DATASET EXCERPTS:
(* ===== verification/Tls.v ===== *)
(** * Tls: the TLS facade ([src/tls.c]) and the stub backend ([src/tls_none.c])

    A backend is the record of operations of [include/zcio/tls.h], any of which
    may be missing; the registry holds at most one.  A stream is a socket
    stream [P] or a TLS overlay [T] of the backend.  The library's state is
    whether [zcio_init] has run, and the registered backend. *)
From stdpp Require Import base tactics list option strings.
From Stdlib Require Import ZArith Lia.
From S2P Require Import Prelude Types.

Inductive net_stream (P T : Type) := Plain (p : P) | Overlay (t : T).
Arguments Plain {P T} p.
Arguments Overlay {P T} t.

(** [wrap] answers the overlay, or gives the stream back.  A transport is
    returned with the way to put it back into its overlay. *)
Record zcio_tls_backend (W C P T : Type) := mk_backend {
  tb_name : option bytes;
  tb_client_ctx : option (W → option bytes → exec (W * option C));
  tb_server_ctx : option (W → exec (W * option C));
  tb_server_ctx_files : option (W → option bytes → option bytes → exec (W * option C));
  tb_ctx_free : option (W → option C → exec W);
  tb_wrap : option (W → option C → P → bool → bool → exec (W * (P + T)));
  tb_ctx_set_alpn : option (W → option C → option (list (option bytes)) → exec (W * option C * Z));
  tb_wrap_nb : option (W → option C → P → bool → bool → exec (W * (P + T)));
  tb_handshake : option (W → option (net_stream P T) → exec (W * option (net_stream P T) * Z));
  tb_stream_alpn : option (W → option (net_stream P T) → exec (option (net_stream P T) * option bytes));
  tb_stream_transport : option (option (net_stream P T) → option (P * (P → net_stream P T)));
}.
Arguments mk_backend {W C P T}.
Arguments tb_name {W C P T}. Arguments tb_client_ctx {W C P T}. Arguments tb_server_ctx {W C P T}.
Arguments tb_server_ctx_files {W C P T}. Arguments tb_ctx_free {W C P T}. Arguments tb_wrap {W C P T}.
Arguments tb_ctx_set_alpn {W C P T}. Arguments tb_wrap_nb {W C P T}. Arguments tb_handshake {W C P T}.
Arguments tb_stream_alpn {W C P T}. Arguments tb_stream_transport {W C P T}.

Section Facade.
Context {W C P T : Type}.
Abbreviation backend := (zcio_tls_backend W C P T).
Abbreviation stream := (net_stream P T).

(** [g_init_state] is done, and [g_backend]. *)
Record tls_lib := mk_lib { l_init : bool; g_backend : option backend }.

Definition lib_start : tls_lib := mk_lib false None.

(** The build's backend, installed by [zcio_init]. *)
Variable default : backend.

Definition zcio_tls_set_backend (b : option backend) (l : tls_lib) : tls_lib := mk_lib (l_init l) b.
Definition zcio_tls_get_backend (l : tls_lib) : option backend := g_backend l.

(** [zcio_init] of a single thread; [Init] has the protocol between threads. *)
Definition lib_init (l : tls_lib) : tls_lib :=
  if l_init l then l else mk_lib true (Some default).

Definition zcio_tls_backend_name (l : tls_lib) : tls_lib * bytes :=
  let l := lib_init l in
  (l, match g_backend l with
      | Some b => match tb_name b with Some n => n | None => B "none" end
      | None => B "none"
      end).

Definition zcio_tls_available (l : tls_lib) : tls_lib * bool :=
  let l := lib_init l in
  (l, match g_backend l with
      | Some b => match tb_name b with Some n => negb (bool_decide (n = B "none")) | None => false end
      | None => false
      end).

(** The operation of the registered backend, if it has one. *)
Definition backend_op {F} (l : tls_lib) (op : backend → option F) : option F :=
  match g_backend l with Some b => op b | None => None end.

Definition zcio_tls_client_ctx (w : W) (l : tls_lib) (host : option bytes) : exec (W * tls_lib * option C) :=
  let l := lib_init l in
  match backend_op l tb_client_ctx with
  | None => Ok (w, l, None)
  | Some f => '(w, c) ← f w host; Ok (w, l, c)
  end.

Definition zcio_tls_server_ctx (w : W) (l : tls_lib) : exec (W * tls_lib * option C) :=
  let l := lib_init l in
  match backend_op l tb_server_ctx with
  | None => Ok (w, l, None)
  | Some f => '(w, c) ← f w; Ok (w, l, c)
  end.

Definition zcio_tls_server_ctx_files (w : W) (l : tls_lib) (cert key : option bytes)
  : exec (W * tls_lib * option C) :=
  let l := lib_init l in
  match backend_op l tb_server_ctx_files with
  | None => Ok (w, l, None)
  | Some f => '(w, c) ← f w cert key; Ok (w, l, c)
  end.

Definition zcio_tls_ctx_free (w : W) (l : tls_lib) (c : option C) : exec W :=
  match backend_op l tb_ctx_free with Some f => f w c | None => Ok w end.

Definition zcio_tls_wrap (w : W) (l : tls_lib) (c : option C) (plain : P) (is_server verify : bool)
  : exec (W * (P + T)) :=
  match backend_op l tb_wrap with
  | None => Ok (w, inl plain)
  | Some f => f w c plain is_server verify
  end.

Definition zcio_tls_ctx_set_alpn (w : W) (l : tls_lib) (c : option C) (protos : option (list (option bytes)))
  : exec (W * option C * Z) :=
  match backend_op l tb_ctx_set_alpn with
  | None => Ok (w, c, ZCIO_ERR_UNSUPPORTED)
  | Some f => f w c protos
  end.

Definition zcio_tls_wrap_nb (w : W) (l : tls_lib) (c : option C) (plain : P) (is_server verify : bool)
  : exec (W * (P + T)) :=
  match backend_op l tb_wrap_nb with
  | None => Ok (w, inl plain)
  | Some f => f w c plain is_server verify
  end.

Definition zcio_tls_handshake (w : W) (l : tls_lib) (tls : option stream) : exec (W * option stream * Z) :=
  match backend_op l tb_handshake with
  | None => Ok (w, tls, ZCIO_ERR_UNSUPPORTED)
  | Some f => f w tls
  end.

Definition zcio_tls_stream_alpn (w : W) (l : tls_lib) (tls : option stream) : exec (option stream * option bytes) :=
  match backend_op l tb_stream_alpn with
  | None => Ok (tls, None)
  | Some f => f w tls
  end.

(** [zcio_tcp_stream_set_timeout_], of [src/tcp.c], on a socket stream. *)
Variable tcp_set_timeout : P → Z → P * Z.

Definition zcio_tcp_stream_set_timeout_ (s : option stream) (timeout_ms : Z) : option stream * Z :=
  match s with
  | Some (Plain p) => let '(p, r) := tcp_set_timeout p timeout_ms in (Some (Plain p), r)
  | _ => (s, ZCIO_ERR_INVALID_ARG)
  end.

Definition zcio_stream_set_timeout_ (l : tls_lib) (s : option stream) (timeout_ms : Z) : option stream * Z :=
  match backend_op l tb_stream_transport with
  | Some f =>
      match f s with
      | Some (t, put) => let '(t, r) := tcp_set_timeout t timeout_ms in (Some (put t), r)
      | None => zcio_tcp_stream_set_timeout_ s timeout_ms
      end
  | None => zcio_tcp_stream_set_timeout_ s timeout_ms
  end.

(** ** The backend of a build without TLS *)

Definition g_none_backend : backend := {|
  tb_name := Some (B "none");
  tb_client_ctx := Some (λ w _, Ok (w, None));
  tb_server_ctx := Some (λ w, Ok (w, None));
  tb_server_ctx_files := Some (λ w _ _, Ok (w, None));
  tb_ctx_free := Some (λ w _, Ok w);
  tb_wrap := Some (λ w _ plain _ _, Ok (w, inl plain));
  tb_ctx_set_alpn := None; tb_wrap_nb := None; tb_handshake := None;
  tb_stream_alpn := None; tb_stream_transport := None;
|}.

End Facade.
Arguments tls_lib : clear implicits.
Arguments mk_lib {W C P T}.

(** A backend registered before the first call that initialises the library is
    replaced by the default one. *)
Example early_backend_lost {W C P T} (default mine : zcio_tls_backend W C P T) :
  g_backend (zcio_tls_available default (zcio_tls_set_backend (Some mine) lib_start)).1 = Some default.
Proof. reflexivity. Qed.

EXERCISE DESCRIPTION: From start to finish, retype the records above with complete accuracy.

TASK RESULT:
(* ===== verification/Tls.v ===== *)
(** * Tls: the TLS facade ([src/tls.c]) and the stub backend ([src/tls_none.c])

    A backend is the record of operations of [include/zcio/tls.h], any of which
    may be missing; the registry holds at most one.  A stream is a socket
    stream [P] or a TLS overlay [T] of the backend.  The library's state is
    whether [zcio_init] has run, and the registered backend. *)
From stdpp Require Import base tactics list option strings.
From Stdlib Require Import ZArith Lia.
From S2P Require Import Prelude Types.

Inductive net_stream (P T : Type) := Plain (p : P) | Overlay (t : T).
Arguments Plain {P T} p.
Arguments Overlay {P T} t.

(** [wrap] answers the overlay, or gives the stream back.  A transport is
    returned with the way to put it back into its overlay. *)
Record zcio_tls_backend (W C P T : Type) := mk_backend {
  tb_name : option bytes;
  tb_client_ctx : option (W → option bytes → exec (W * option C));
  tb_server_ctx : option (W → exec (W * option C));
  tb_server_ctx_files : option (W → option bytes → option bytes → exec (W * option C));
  tb_ctx_free : option (W → option C → exec W);
  tb_wrap : option (W → option C → P → bool → bool → exec (W * (P + T)));
  tb_ctx_set_alpn : option (W → option C → option (list (option bytes)) → exec (W * option C * Z));
  tb_wrap_nb : option (W → option C → P → bool → bool → exec (W * (P + T)));
  tb_handshake : option (W → option (net_stream P T) → exec (W * option (net_stream P T) * Z));
  tb_stream_alpn : option (W → option (net_stream P T) → exec (option (net_stream P T) * option bytes));
  tb_stream_transport : option (option (net_stream P T) → option (P * (P → net_stream P T)));
}.
Arguments mk_backend {W C P T}.
Arguments tb_name {W C P T}. Arguments tb_client_ctx {W C P T}. Arguments tb_server_ctx {W C P T}.
Arguments tb_server_ctx_files {W C P T}. Arguments tb_ctx_free {W C P T}. Arguments tb_wrap {W C P T}.
Arguments tb_ctx_set_alpn {W C P T}. Arguments tb_wrap_nb {W C P T}. Arguments tb_handshake {W C P T}.
Arguments tb_stream_alpn {W C P T}. Arguments tb_stream_transport {W C P T}.

Section Facade.
Context {W C P T : Type}.
Abbreviation backend := (zcio_tls_backend W C P T).
Abbreviation stream := (net_stream P T).

(** [g_init_state] is done, and [g_backend]. *)
Record tls_lib := mk_lib { l_init : bool; g_backend : option backend }.

Definition lib_start : tls_lib := mk_lib false None.

(** The build's backend, installed by [zcio_init]. *)
Variable default : backend.

Definition zcio_tls_set_backend (b : option backend) (l : tls_lib) : tls_lib := mk_lib (l_init l) b.
Definition zcio_tls_get_backend (l : tls_lib) : option backend := g_backend l.

(** [zcio_init] of a single thread; [Init] has the protocol between threads. *)
Definition lib_init (l : tls_lib) : tls_lib :=
  if l_init l then l else mk_lib true (Some default).

Definition zcio_tls_backend_name (l : tls_lib) : tls_lib * bytes :=
  let l := lib_init l in
  (l, match g_backend l with
      | Some b => match tb_name b with Some n => n | None => B "none" end
      | None => B "none"
      end).

Definition zcio_tls_available (l : tls_lib) : tls_lib * bool :=
  let l := lib_init l in
  (l, match g_backend l with
      | Some b => match tb_name b with Some n => negb (bool_decide (n = B "none")) | None => false end
      | None => false
      end).

(** The operation of the registered backend, if it has one. *)
Definition backend_op {F} (l : tls_lib) (op : backend → option F) : option F :=
  match g_backend l with Some b => op b | None => None end.

Definition zcio_tls_client_ctx (w : W) (l : tls_lib) (host : option bytes) : exec (W * tls_lib * option C) :=
  let l := lib_init l in
  match backend_op l tb_client_ctx with
  | None => Ok (w, l, None)
  | Some f => '(w, c) ← f w host; Ok (w, l, c)
  end.

Definition zcio_tls_server_ctx (w : W) (l : tls_lib) : exec (W * tls_lib * option C) :=
  let l := lib_init l in
  match backend_op l tb_server_ctx with
  | None => Ok (w, l, None)
  | Some f => '(w, c) ← f w; Ok (w, l, c)
  end.

Definition zcio_tls_server_ctx_files (w : W) (l : tls_lib) (cert key : option bytes)
  : exec (W * tls_lib * option C) :=
  let l := lib_init l in
  match backend_op l tb_server_ctx_files with
  | None => Ok (w, l, None)
  | Some f => '(w, c) ← f w cert key; Ok (w, l, c)
  end.

Definition zcio_tls_ctx_free (w : W) (l : tls_lib) (c : option C) : exec W :=
  match backend_op l tb_ctx_free with Some f => f w c | None => Ok w end.

Definition zcio_tls_wrap (w : W) (l : tls_lib) (c : option C) (plain : P) (is_server verify : bool)
  : exec (W * (P + T)) :=
  match backend_op l tb_wrap with
  | None => Ok (w, inl plain)
  | Some f => f w c plain is_server verify
  end.

Definition zcio_tls_ctx_set_alpn (w : W) (l : tls_lib) (c : option C) (protos : option (list (option bytes)))
  : exec (W * option C * Z) :=
  match backend_op l tb_ctx_set_alpn with
  | None => Ok (w, c, ZCIO_ERR_UNSUPPORTED)
  | Some f => f w c protos
  end.

Definition zcio_tls_wrap_nb (w : W) (l : tls_lib) (c : option C) (plain : P) (is_server verify : bool)
  : exec (W * (P + T)) :=
  match backend_op l tb_wrap_nb with
  | None => Ok (w, inl plain)
  | Some f => f w c plain is_server verify
  end.

Definition zcio_tls_handshake (w : W) (l : tls_lib) (tls : option stream) : exec (W * option stream * Z) :=
  match backend_op l tb_handshake with
  | None => Ok (w, tls, ZCIO_ERR_UNSUPPORTED)
  | Some f => f w tls
  end.

Definition zcio_tls_stream_alpn (w : W) (l : tls_lib) (tls : option stream) : exec (option stream * option bytes) :=
  match backend_op l tb_stream_alpn with
  | None => Ok (tls, None)
  | Some f => f w tls
  end.

(** [zcio_tcp_stream_set_timeout_], of [src/tcp.c], on a socket stream. *)
Variable tcp_set_timeout : P → Z → P * Z.

Definition zcio_tcp_stream_set_timeout_ (s : option stream) (timeout_ms : Z) : option stream * Z :=
  match s with
  | Some (Plain p) => let '(p, r) := tcp_set_timeout p timeout_ms in (Some (Plain p), r)
  | _ => (s, ZCIO_ERR_INVALID_ARG)
  end.

Definition zcio_stream_set_timeout_ (l : tls_lib) (s : option stream) (timeout_ms : Z) : option stream * Z :=
  match backend_op l tb_stream_transport with
  | Some f =>
      match f s with
      | Some (t, put) => let '(t, r) := tcp_set_timeout t timeout_ms in (Some (put t), r)
      | None => zcio_tcp_stream_set_timeout_ s timeout_ms
      end
  | None => zcio_tcp_stream_set_timeout_ s timeout_ms
  end.

(** ** The backend of a build without TLS *)

Definition g_none_backend : backend := {|
  tb_name := Some (B "none");
  tb_client_ctx := Some (λ w _, Ok (w, None));
  tb_server_ctx := Some (λ w, Ok (w, None));
  tb_server_ctx_files := Some (λ w _ _, Ok (w, None));
  tb_ctx_free := Some (λ w _, Ok w);
  tb_wrap := Some (λ w _ plain _ _, Ok (w, inl plain));
  tb_ctx_set_alpn := None; tb_wrap_nb := None; tb_handshake := None;
  tb_stream_alpn := None; tb_stream_transport := None;
|}.

End Facade.
Arguments tls_lib : clear implicits.
Arguments mk_lib {W C P T}.

(** A backend registered before the first call that initialises the library is
    replaced by the default one. *)
Example early_backend_lost {W C P T} (default mine : zcio_tls_backend W C P T) :
  g_backend (zcio_tls_available default (zcio_tls_set_backend (Some mine) lib_start)).1 = Some default.
Proof. reflexivity. Qed.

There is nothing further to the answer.